The second problem I would point out with the development of BookTok and Bookstagram is that we have entered an era of overconsumption of books. Now it is very ordinary to see book influencers bragging about their fifty-plus TBRs (all the books they have bought but not read yet). The book world needs to slow down because readers keep buying to the point of excess and it is getting ridiculous. People are buying books for the sake of it, only for them to be left to be forgotten for months on a shelf. A book should be bought with the intend to actually be read and appreciated. 


It is also problematic because editors have to create content faster to continue to satisfy demand, and then we end up with phenomena like the Fourth Wing sequel. After the success on social media of the first “romantasy” by  Rebecca Yarros, the editor and author had to rush the editing of the second book, Iron Flame. The idea was to keep the book series trendy on social media by not waiting too long for the sequel, so they released it not even a year after the first book. This release was a monumental failure as readers were greatly disappointed by the amount of mistakes present in the plot and in the print: missing pages, text upside down, and the title and maps on the wrong side of the book. Iron Flames is the perfect example of how BookTok ruined the pleasure of waiting (sometimes for several years) for a sequel which will live up to the expectations of readers. 

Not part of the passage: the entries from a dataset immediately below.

(** X3. The operation recorded in [lastOp] replays: pushing the [lastOp] of
    the snapshot an edit returned onto the snapshot the edit was applied
    to, in the same world, gives the same snapshot again and hands out the
    same UUIDs. For [mutateStrokes] without a timestamp this holds because
    the clock reading is stored in the operation. *)
Theorem lastOp_replays (ds : DrawState) (stroke : Stroke)
    (strokeList : list Stroke) (erased : list string)
    (mutations : list Mutation) (timestamp : option Z)
    (splitters : list Splitter) (w : World) :
  erased ≠ [] → mutations ≠ [] → splitters ≠ [] →
  getHistoryStack ds ≠ [] → getUndoStack ds ≠ [] →
  replays v5 validate ds w (pushStroke ds stroke, w)
  ∧ replays v5 validate ds w (pushStrokeList ds strokeList, w)
  ∧ replays v5 validate ds w (eraseStrokes ds erased w)
  ∧ replays v5 validate ds w (mutateStrokes ds mutations timestamp w)
  ∧ replays v5 validate ds w (splitStrokes v5 validate ds splitters, w)
  ∧ replays v5 validate ds w (undo ds, w)
  ∧ replays v5 validate ds w (redo ds, w).
Proof.
  intros He Hm Hs Hh Hu. repeat split_and.
  - by exists (op_add stroke).
  - by exists (op_add_list strokeList).
  - exists (op_erase erased).
    destruct (eraseStrokes_unfold ds erased w He) as (s' & w' & _ & E).
    cbn [pushOperation]. by rewrite E.
  - destruct (mutateStrokes_unfold ds mutations timestamp w Hm)
      as (ts & w0 & s' & p' & w' & Et & Ef & E).
    exists (op_mutate mutations ts). rewrite E. split; [done|].
    cbn [pushOperation].
    destruct (mutateStrokes_unfold ds mutations (Some ts) w Hm)
      as (ts1 & w1 & s1 & p1 & w1' & Et1 & Ef1 & E1).
    rewrite E1. injection Et1 as <- <-.
    assert (uuids w = uuids w0 ∧ uuid_calls w = uuid_calls w0) as [Hw Hc].
    { destruct timestamp; unfold ret, Date_now in Et; by injection Et as <- <-. }
    destruct (mutate_loop_world ts mutations
                (getStrokeMap ds, getMutationPairs ds) w w0 Hw Hc) as [H1 H2].
    rewrite Ef, Ef1 in H1, H2. simpl in H1, H2. injection H1 as -> ->.
    simpl. by rewrite H2.
  - exists (op_split splitters). split; [|done].
    unfold splitStrokes. destruct (decide (length splitters = 0)) as [Hl|_]; [|done].
    destruct splitters; [done | discriminate].
  - exists op_undo. split; [|done]. unfold undo.
    destruct (last (getHistoryStack ds)) eqn:El; [done|].
    by apply last_None in El.
  - exists op_redo. split; [|done]. unfold redo.
    destruct (head (getUndoStack ds)) eqn:El; [done|].
    by apply head_None in El.
Qed.
End HistoryAfterEdit.

(* ------------------------------------------------------------------ *)
(** ** The history is a chain *)

Section HistoryChain.
Variable v5 : string → string → string.
Variable validate : string → bool.

Lemma history_ok_inv r :
  history_ok r →
  Forall history_ok (undoStack r) ∧ Forall history_ok (historyStack r)
  ∧ ∀ i r', historyStack r !! i = Some r' →
            historyStack r' = take i (historyStack r).
Proof. by inversion 1. Qed.

(** An edit that pushes the previous record on the history. *)
Lemma history_ok_step prev s' mp' u' :
  history_ok prev → Forall history_ok u' →
  history_ok (mkRecord s' mp' u' (historyStack prev ++ [prev])).
Proof.
  intros Hprev Hu'. pose proof Hprev as (Hu & Hh & Hc)%history_ok_inv.
  constructor; simpl; [done| |].
  - apply Forall_app. split; [done|]. by constructor.
  - intros i r' Hi. apply lookup_app_Some in Hi as [Hi|[Hle Hi]].
    + rewrite (Hc _ _ Hi). apply lookup_lt_Some in Hi.
      rewrite take_app_le by lia. done.
    + apply list_lookup_singleton_Some in Hi as [Hi <-].
      assert (i = length (historyStack prev)) as -> by lia.
      by rewrite take_app_length.
Qed.

(** An edit that keeps the history. *)
Lemma history_ok_keep r s' mp' u' :
  history_ok r → Forall history_ok u' →
  history_ok (mkRecord s' mp' u' (historyStack r)).
Proof.
  intros (Hu & Hh & Hc)%history_ok_inv Hu'. by constructor.
Qed.

Lemma pushStroke_history_ok ds stroke :
  history_ok (getImmutable ds) → history_ok (getImmutable (pushStroke ds stroke)).
Proof. intros H. by apply history_ok_step. Qed.

Lemma pushStrokeList_history_ok ds strokeList :
  history_ok (getImmutable ds) →
  history_ok (getImmutable (pushStrokeList ds strokeList)).
Proof.
  intros H. apply history_ok_keep; [done|]. by apply history_ok_inv in H as [? _].
Qed.

Lemma eraseStrokes_history_ok ds erased w :
  history_ok (getImmutable ds) →
  history_ok (getImmutable (eraseStrokes ds erased w).1).
Proof.
  intros H. destruct erased as [|e erased]; [done|].
  destruct (eraseStrokes_unfold ds (e :: erased) w) as (s' & w' & _ & ->); [done|].
  by apply history_ok_step.
Qed.

Lemma mutateStrokes_history_ok ds mutations timestamp w :
  history_ok (getImmutable ds) →
  history_ok (getImmutable (mutateStrokes ds mutations timestamp w).1).
Proof.
  intros H. destruct mutations as [|m mutations].
  { by rewrite mutateStrokes_nil. }
  destruct (mutateStrokes_unfold ds (m :: mutations) timestamp w)
    as (ts & w0 & s' & p' & w' & _ & _ & ->); [done|].
  by apply history_ok_step.
Qed.

Lemma splitStrokes_history_ok ds splitters :
  history_ok (getImmutable ds) →
  history_ok (getImmutable (splitStrokes v5 validate ds splitters)).
Proof.
  intros H. unfold splitStrokes.
  destruct (decide (length splitters = 0)) as [_|_]; [done|].
  apply history_ok_step; [done|]. by apply history_ok_inv in H as [? _].
Qed.

Lemma undo_history_ok ds :
  history_ok (getImmutable ds) → history_ok (getImmutable (undo ds)).
Proof.
  intros H. unfold undo.
  destruct (last (getHistoryStack ds)) as [lastRecord|] eqn:El; [|done].
  pose proof H as (Hu & Hh & _)%history_ok_inv.
  assert (history_ok lastRecord) as Hl.
  { rewrite Forall_forall in Hh. apply Hh.
    apply last_Some in El as [l' El]. unfold getHistoryStack in El.
    rewrite El. apply elem_of_app. right. by left. }
  apply history_ok_keep; [done|]. by constructor.
Qed.

Lemma redo_history_ok ds :
  history_ok (getImmutable ds) → history_ok (getImmutable (redo ds)).
Proof.
  intros H. unfold redo.
  destruct (head (getUndoStack ds)) as [nextRecord|] eqn:Eh; [|done].
  apply history_ok_inv in H as (Hu & _).
  unfold getUndoStack in Eh. destruct (undoStack (getImmutable ds)); [done|].
  injection Eh as ->. by apply Forall_cons in Hu as [? _].
Qed.

Lemma pushOperation_history_ok ds op w :
  history_ok (getImmutable ds) →
  history_ok (getImmutable (pushOperation v5 validate ds op w).1).
Proof.
  intros Hprev. destruct op; cbn [pushOperation ret fst].
  - by apply pushStroke_history_ok.
  - by apply pushStrokeList_history_ok.
  - by apply eraseStrokes_history_ok.
  - by apply mutateStrokes_history_ok.
  - by apply splitStrokes_history_ok.
  - by apply undo_history_ok.
  - by apply redo_history_ok.
  - done.
Qed.

Lemma replay_history_ok operations : ∀ ds w,
  history_ok (getImmutable ds) →
  history_ok (getImmutable
    (forEachM (pushOperation v5 validate) operations ds w).1).
Proof.
  induction operations as [|op operations IH]; intros ds w Hok; [done|].
  rewrite forEachM_cons.
  destruct (pushOperation v5 validate ds op w) as [ds1 w1] eqn:E.
  apply IH. change ds1 with (ds1, w1).1. rewrite <- E.
  by apply pushOperation_history_ok.
Qed.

This overconsumption also leads to bad recommendations. It seems that tropes are the only way to promote a book, and because of that I often find myself disappointed. Sometimes it feels like reading the same book but with the characters and places just having different names. Some editors seem to copy and paste plots to satisfy the demand and publish their new “steamy enemies-to-lovers sports romance”. And instead of pure hatred between two characters who would literally hold a knife to  each other’s throats (hi, Cardan and Jude) you have two characters making one snarky remark at the beginning of the book, before already kissing each other on page 10. 

Barnes & Noble Waterworks

There is also a responsibility for book influencers, because the lack of diversity in their recommendations is astounding. I cannot count how many times I have seen on my Tiktok “For You Page” a Colleen Hoover book recommendation (who is clearly overhyped, give me back my money). It is always the same authors and always the same books promoted, and it is honestly tiring. Diversity in characters as well as plots is what is needed in Bookstagram (because 19-year-old white female characters falling in love with the handsome and mysterious white billionaire king who is a few centuries old is clearly overdone). 


Finally, with BookTok, promoting books is accessible for everybody, including authors. Numerous authors do their own promotion and marketing way beyond what they should  (i.e. reveal the synopsis and cover, as well as announce some book signing dates). It is the editor’s job, and not the author’s, to market a new release. Speaking from experience, it results in bad advertising reaching the wrong audience, who will then be disappointed by the book, as it did not match the promoted description. The author then misses the opportunity to attract a loyal audience just because of poor marketing. 


If there is one lesson to be learned from 2023 in the bookish community, it is that we need to relearn to appreciate reading slowly. At the end of the day, it is the reader’s responsibility to put limits on their consumption. Editors are just trying to keep up with the demand, which ultimately leads to bad books with generic plots and printing issues. BookTok and Bookstagram are not the only ways to find recommendations. There are plenty of wonderful books waiting to be discovered and appreciated (even if they do not contain a copy-and-paste version of Aaron Warner).